» **TASK DESCRIPTION**: Please could you give again the lines from the one holding "assert (inject_Z (Z.pos mz) * 2 ^ ez'" through the final line of the data below, exactly, with no other lines?

» **EXERCISE DATA**:
────────────────────

(** X5.  [forward] needs the whole grid: on an even grid, a non-empty
    batch of lattices with fewer than D² rows raises, whatever the
    network.  The exception is [RuntimeError], from the first layer of the
    network, when the rows of [all_eval] all exist (N is above the centre
    pixel and above D² - D, the first pixel of the last row), the rows
    have more than two components and their width is not the one the
    decoder was built for.  In every other case it is [IndexError]: a row
    of [all_eval] is missing, or the rows have no third component, or,
    with rows of the decoder's width, the last pixel of the grid cannot be
    written. *)
Theorem forward_too_few_rows (T : Type) (S : Scalar T) (in_dim C : nat) (D : Z)
    (net : list T → T * T) (self : FTSliceDecoder.t T) (bs : list nat)
    (N : nat) (lattice : Tensor T) :
  0 < D → Z.even D = true →
  FTSliceDecoder.__init__ in_dim D net = Ok self →
  shape lattice = bs ++ [N; C] → numel bs ≠ 0%nat →
  Z.of_nat N < D * D →
  FTSliceDecoder.forward self lattice
  = Raise (if (2 <? C)%nat && negb (C =? in_dim)%nat
              && (Z.max (FTSliceDecoder.center self) (D * D - D) <? Z.of_nat N)
           then RuntimeError else IndexError).
Proof.
  intros Hpos Hev Hself Hshape Hbs HN.
  pose proof (self_fields in_dim D net self Hpos Hself) as (_ & _ & _ & _ & ->).
  apply (forward_batch_Raise self bs N C); [done | done |].
  intros slice. by apply (forward_slice_too_few in_dim C D net).
Qed.

Lemma forward_too_few_rows_witness :
  FTSliceDecoder.forward (decoder4 3 hermitian_decoder)
    (mk [1%nat; 15%nat; 4%nat] (replicate 60 1)) = Raise RuntimeError
  ∧ FTSliceDecoder.forward (decoder4 3 hermitian_decoder)
      (mk [1%nat; 15%nat; 3%nat] (take 45 lattice4)) = Raise IndexError
  ∧ FTSliceDecoder.forward (decoder4 3 hermitian_decoder)
      (mk [1%nat; 12%nat; 4%nat] (replicate 48 1)) = Raise IndexError.
Proof.
  split; [| split].
  - apply (forward_too_few_rows Z Z_scalar 3%nat 4%nat 4 hermitian_decoder
             (decoder4 3 hermitian_decoder) [1%nat] 15%nat).
    + lia.
    + reflexivity.
    + vm_compute; reflexivity.
    + reflexivity.
    + simpl. lia.
    + lia.
  - apply (forward_too_few_rows Z Z_scalar 3%nat 3%nat 4 hermitian_decoder
             (decoder4 3 hermitian_decoder) [1%nat] 15%nat).
    + lia.
    + reflexivity.
    + vm_compute; reflexivity.
    + reflexivity.
    + simpl. lia.
    + lia.
  - apply (forward_too_few_rows Z Z_scalar 3%nat 4%nat 4 hermitian_decoder
             (decoder4 3 hermitian_decoder) [1%nat] 12%nat).
    + lia.
    + reflexivity.
    + vm_compute; reflexivity.
    + reflexivity.
    + simpl. lia.
    + lia.
Defined.

(** X6.  An odd side is accepted by the constructor but not by
    [forward]: for every odd D ≥ 5, on a non-empty batch of full D×D
    lattices, the mirrored values of [top] cannot be written at the D - 1
    more pixels of [bottom_rev], and the call raises [RuntimeError]. *)
Theorem forward_odd_side_raises (T : Type) (S : Scalar T) (C : nat) (D : Z)
    (net : list T → T * T) (self : FTSliceDecoder.t T) (bs : list nat)
    (lattice : Tensor T) :
  5 ≤ D → Z.odd D = true → (2 < C)%nat →
  FTSliceDecoder.__init__ C D net = Ok self →
  shape lattice = bs ++ [Z.to_nat (D * D); C] → numel bs ≠ 0%nat →
  FTSliceDecoder.forward self lattice = Raise RuntimeError.
Proof.
  intros HD Hodd HC Hself Hshape Hbs.
  assert (Hpos : 0 < D) by lia.
  apply (forward_batch_Raise self bs (Z.to_nat (D * D)) C); [done | done |].
  intros slice.
  destruct (forward_slice_upper C D net self (Z.to_nat (D * D)) slice
              Hpos Hself HC ltac:(lia)) as (image1 & _ & _ & _ & ->).
  pose proof (self_fields C D net self Hpos Hself) as (_ & _ & Htop & Hbot & _).
  unfold index_put. rewrite !length_fmap, Htop, Hbot, length_reverse.
  rewrite (length_top_bottom_odd D Hpos Hodd).
  destruct (Nat.eqb_spec (length (top_closed D (D `div` 2)))
              (length (top_closed D (D `div` 2)) + Z.to_nat (D - 1))) as [Heq | _];
    [lia |].
  assert (Hlen : (2 ≤ length (top_closed D (D `div` 2)))%nat).
  { rewrite length_top. pose proof (D2_bounds D Hpos).
    assert (2 ≤ D `div` 2) by lia.
    assert (1 ≤ Z.to_nat (D `div` 2 - 1))%nat by lia.
    assert (4 ≤ Z.to_nat (D - 1))%nat by lia. nia. }
  destruct (top_closed D (D `div` 2)) as [|t0 [|t1 tl]]; simpl in Hlen; [lia | lia |].
  done.
Qed.

Lemma forward_odd_side_raises_witness :
  ∃ self,
    FTSliceDecoder.__init__ 3 5 (sum_decoder (T := Z)) = Ok self
    ∧ FTSliceDecoder.forward self (mk [1%nat; 25%nat; 3%nat] (replicate 75 0))
      = Raise RuntimeError.
Proof.
  eexists. split; [vm_compute; reflexivity |].
  apply (forward_odd_side_raises Z Z_scalar 3%nat 5 sum_decoder _ [1%nat]).
  - lia.
  - reflexivity.
  - lia.
  - vm_compute; reflexivity.
  - reflexivity.
  - simpl. lia.
Defined.

(** X7.  The side D = 3 is the one odd side on which [forward] does not
    raise: [top] holds the single pixel 4, whose mirrored value is
    broadcast to the three pixels 8, 7 and 5 of [bottom_rev], whatever
    the coordinates of those pixels are. *)
Theorem forward_side_three_broadcasts (T : Type) (S : Scalar T) (C : nat)
    (net : list T → T * T) (self : FTSliceDecoder.t T) (lattice : list T) :
  (2 < C)%nat →
  FTSliceDecoder.__init__ C 3 net = Ok self →
  length lattice = (9 * C)%nat →
  ∃ image,
    FTSliceDecoder.forward self (mk [9%nat; C] lattice) = Ok (mk [9%nat] image)
    ∧ ∀ j, j ∈ [5%nat; 7%nat; 8%nat] →
           image !! j = Some (Some (mirror (decode_row net (chunks C 9 lattice !!! 4%nat)))).
Proof.
  intros HC Hself Hlen.
  destruct (forward_slice_upper C 3 net self 9%nat lattice
              ltac:(lia) Hself HC ltac:(lia)) as (image1 & Hlen1 & _ & _ & Heq).
  rewrite forward_one_slice, Heq by done.
  pose proof (self_fields C 3 net self ltac:(lia) Hself) as (_ & _ & Htop & Hbot & _).
  rewrite Htop, Hbot.
  change (top_closed 3 (3 `div` 2)) with [4].
  change (reverse (bottom_closed 3 (3 `div` 2))) with [8; 7; 5].
  do 9 (destruct image1 as [|? image1]; [done |]).
  destruct image1; [| done].
  eexists. split; [reflexivity |].
  intros j Hj.
  repeat (apply elem_of_cons in Hj as [-> | Hj]; [reflexivity |]).
  by apply elem_of_nil in Hj.
Qed.

Lemma forward_side_three_broadcasts_witness :
  ∃ self image,
    FTSliceDecoder.__init__ 3 3 (sum_decoder (T := Z)) = Ok self
    ∧ FTSliceDecoder.forward self (mk [9%nat; 3%nat] (Z.of_nat <$> seq 0 27))
      = Ok (mk [9%nat] image)
    ∧ image !! 5%nat = image !! 8%nat.
Proof.
  eexists.
  destruct (forward_side_three_broadcasts Z Z_scalar 3%nat sum_decoder _
              (Z.of_nat <$> seq 0 27) ltac:(lia) ltac:(vm_compute; reflexivity)
              ltac:(reflexivity)) as (image & Himg & Hpix).
  exists image. split; [vm_compute; reflexivity |]. split; [exact Himg |].
  rewrite (Hpix 5%nat), (Hpix 8%nat) by (repeat constructor). reflexivity.
Defined.
Lemma normal_spec (x : float) :
  normal x = true ->
  exists m e, Prim2SF x = S754_finite false m e
              /\ (4503599627370496 <= Z.pos m < 9007199254740992)%Z.
Proof.
  unfold normal. rewrite FloatAxioms.classify_spec. unfold SF64classify, SFclassify.
  destruct (Prim2SF x) as [[]|[]| |[] m e]; try discriminate.
  - destruct (Z.pos (digits2_pos m) =? prec)%Z; discriminate.
  - destruct (Z.pos (digits2_pos m) =? prec)%Z eqn:Ed; [|discriminate].
    intros _. exists m, e. split; [reflexivity|].
    apply Z.eqb_eq in Ed. pose proof (digits2_pos_bounds m) as Hb.
    rewrite Ed in Hb. exact Hb.
Qed.

Lemma value_finite (x : float) (m : positive) (e : Z) :
  Prim2SF x = S754_finite false m e -> value x = inject_Z (Z.pos m) * 2 ^ e.
Proof. intros E. unfold value. rewrite E. reflexivity. Qed.

Lemma inject_Z_pos (m : positive) : 0 < inject_Z (Z.pos m).
Proof. unfold Qlt. simpl. lia. Qed.

Lemma value_finite_pos (x : float) (m : positive) (e : Z) :
  Prim2SF x = S754_finite false m e -> 0 < value x.
Proof.
  intros E. rewrite (value_finite _ _ _ E).
  pose proof (pow2_pos e).
  pose proof (inject_Z_pos m). nra.
Qed.

(** One rounding to a normal double stays within [rho]. *)
Lemma rounded_within (v : Q) (mf : positive) (ef : Z) :
  (4503599627370496 <= Z.pos mf)%Z ->
  v - (5 # 4) * 2 ^ ef <= inject_Z (Z.pos mf) * 2 ^ ef ->
  inject_Z (Z.pos mf) * 2 ^ ef <= v + (5 # 4) * 2 ^ ef ->
  within_factor rho (inject_Z (Z.pos mf) * 2 ^ ef) v.
Proof.
  intros Hm Hlo Hhi. rewrite Zle_Qle in Hm.
  set (M := inject_Z (Z.pos mf)) in *.
  change (inject_Z 4503599627370496) with 4503599627370496 in Hm.
  pose proof (pow2_pos ef) as Hu. set (u := 2 ^ ef) in *.
  unfold within_factor, rho. split; nra.
Qed.

Lemma iter_xO (m d : positive) :
  Z.pos (Pos.iter xO m d) = (Z.pos m * 2 ^ Z.pos d)%Z.
Proof.
  induction d as [|d IH] using Pos.peano_ind.
  - cbn. lia.
  - rewrite Pos.iter_succ, (Pos2Z.inj_xO (Pos.iter xO m d)), IH, Pos2Z.inj_succ,
      Z.pow_succ_r by lia. lia.
Qed.

Lemma inject_Z_pow2 (n : Z) : (0 <= n)%Z -> inject_Z (2 ^ n) == 2 ^ n.
Proof. intros H. rewrite Zpower_Qpower by exact H. reflexivity. Qed.

Lemma shl_align_value (m : positive) (e e' : Z) :
  inject_Z (Z.pos (fst (shl_align m e e'))) * 2 ^ snd (shl_align m e e')
  == inject_Z (Z.pos m) * 2 ^ e.
Proof.
  unfold shl_align. destruct (e' - e)%Z as [|d|d] eqn:Ed; cbn [fst snd]; try reflexivity.
  change (PosDef.Pos.iter xO m d) with (Pos.iter xO m d).
  rewrite iter_xO, inject_Z_mult, inject_Z_pow2 by lia.
  replace e with (Z.pos d + e')%Z by lia.
  rewrite pow2_add. ring.
Qed.

Lemma shl_align_exponent (m : positive) (e e' : Z) :
  (e' <= e)%Z -> snd (shl_align m e e') = e'.
Proof.
  intros H. unfold shl_align. destruct (e' - e)%Z as [|d|d] eqn:Ed; cbn [snd]; lia.
Qed.

(** A product that is a normal double is within [rho] of the product of
    the numbers. *)
Lemma mul_within (x y : float) (mx my : positive) (ex ey : Z) :
  Prim2SF x = S754_finite false mx ex ->
  Prim2SF y = S754_finite false my ey ->
  normal (x * y) = true ->
  within_factor rho (value (x * y)) (value x * value y).
Proof.
  intros Ex Ey Hn. destruct (normal_spec _ Hn) as (mf & ef & Ef & Hm & _).
  rewrite (value_finite _ _ _ Ef), (value_finite _ _ _ Ex), (value_finite _ _ _ Ey).
  rewrite FloatAxioms.mul_spec, Ex, Ey in Ef. unfold SF64mul, SFmul in Ef.
  destruct (binary_round_aux_close _ _ _ (Z.pos (mx * my)) _ loc_Exact
              (inject_Z (Z.pos (mx * my))) _ _ _
              (Pos2Z.is_nonneg _) (Qeq_refl _) Ef) as [Hlo Hhi].
  assert (inject_Z (Z.pos (mx * my)) * 2 ^ (ex + ey)
          == inject_Z (Z.pos mx) * 2 ^ ex * (inject_Z (Z.pos my) * 2 ^ ey)) as Ev.
  { rewrite Pos2Z.inj_mul, inject_Z_mult, pow2_add. ring. }
  rewrite Ev in Hlo, Hhi.
  apply rounded_within; assumption.
Qed.

(** A sum of two positive doubles that is a normal double is within [rho]
    of the sum of the numbers. *)
Lemma add_within (x y : float) (mx my : positive) (ex ey : Z) :
  Prim2SF x = S754_finite false mx ex ->
  Prim2SF y = S754_finite false my ey ->
  normal (x + y) = true ->
  within_factor rho (value (x + y)) (value x + value y).
Proof.
  intros Ex Ey Hn. destruct (normal_spec _ Hn) as (mf & ef & Ef & Hm & _).
  rewrite (value_finite _ _ _ Ef), (value_finite _ _ _ Ex), (value_finite _ _ _ Ey).
  rewrite FloatAxioms.add_spec, Ex, Ey in Ef. unfold SF64add, SFadd in Ef.
  cbv zeta in Ef. set (ez := Z.min ex ey) in *.
  pose proof (shl_align_value mx ex ez) as Vx.
  pose proof (shl_align_value my ey ez) as Vy.
  rewrite (shl_align_exponent mx ex ez) in Vx by lia.
  rewrite (shl_align_exponent my ey ez) in Vy by lia.
  set (ax := fst (shl_align mx ex ez)) in *.
  set (ay := fst (shl_align my ey ez)) in *.
  change (cond_Zopp false (Z.pos ax) + cond_Zopp false (Z.pos ay))%Z
    with (Z.pos (ax + ay)) in Ef.
  unfold binary_normalize, binary_round in Ef.
  pose proof (shl_align_value (ax + ay) ez
                (fexp prec emax (Z.pos (digits2_pos (ax + ay)) + ez))) as Vz.
  destruct (shl_align (ax + ay) ez _) as [mz ez'].
  cbn [fst snd] in Vz.
  destruct (binary_round_aux_close _ _ _ (Z.pos mz) _ loc_Exact
              (inject_Z (Z.pos mz)) _ _ _
              (Pos2Z.is_nonneg _) (Qeq_refl _) Ef) as [Hlo Hhi].
  assert (inject_Z (Z.pos mz) * 2 ^ ez'
          == inject_Z (Z.pos mx) * 2 ^ ex + inject_Z (Z.pos my) * 2 ^ ey) as Ev.
  { rewrite Vz, <- Vx, <- Vy, Pos2Z.inj_add, inject_Z_plus. ring. }
  rewrite Ev in Hlo, Hhi.
  apply rounded_within; assumption.
Qed.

────────────────────

» **OUTPUT FOR THIS EXERCISE**:
  assert (inject_Z (Z.pos mz) * 2 ^ ez'
          == inject_Z (Z.pos mx) * 2 ^ ex + inject_Z (Z.pos my) * 2 ^ ey) as Ev.
  { rewrite Vz, <- Vx, <- Vy, Pos2Z.inj_add, inject_Z_plus. ring. }
  rewrite Ev in Hlo, Hhi.
  apply rounded_within; assumption.
Qed.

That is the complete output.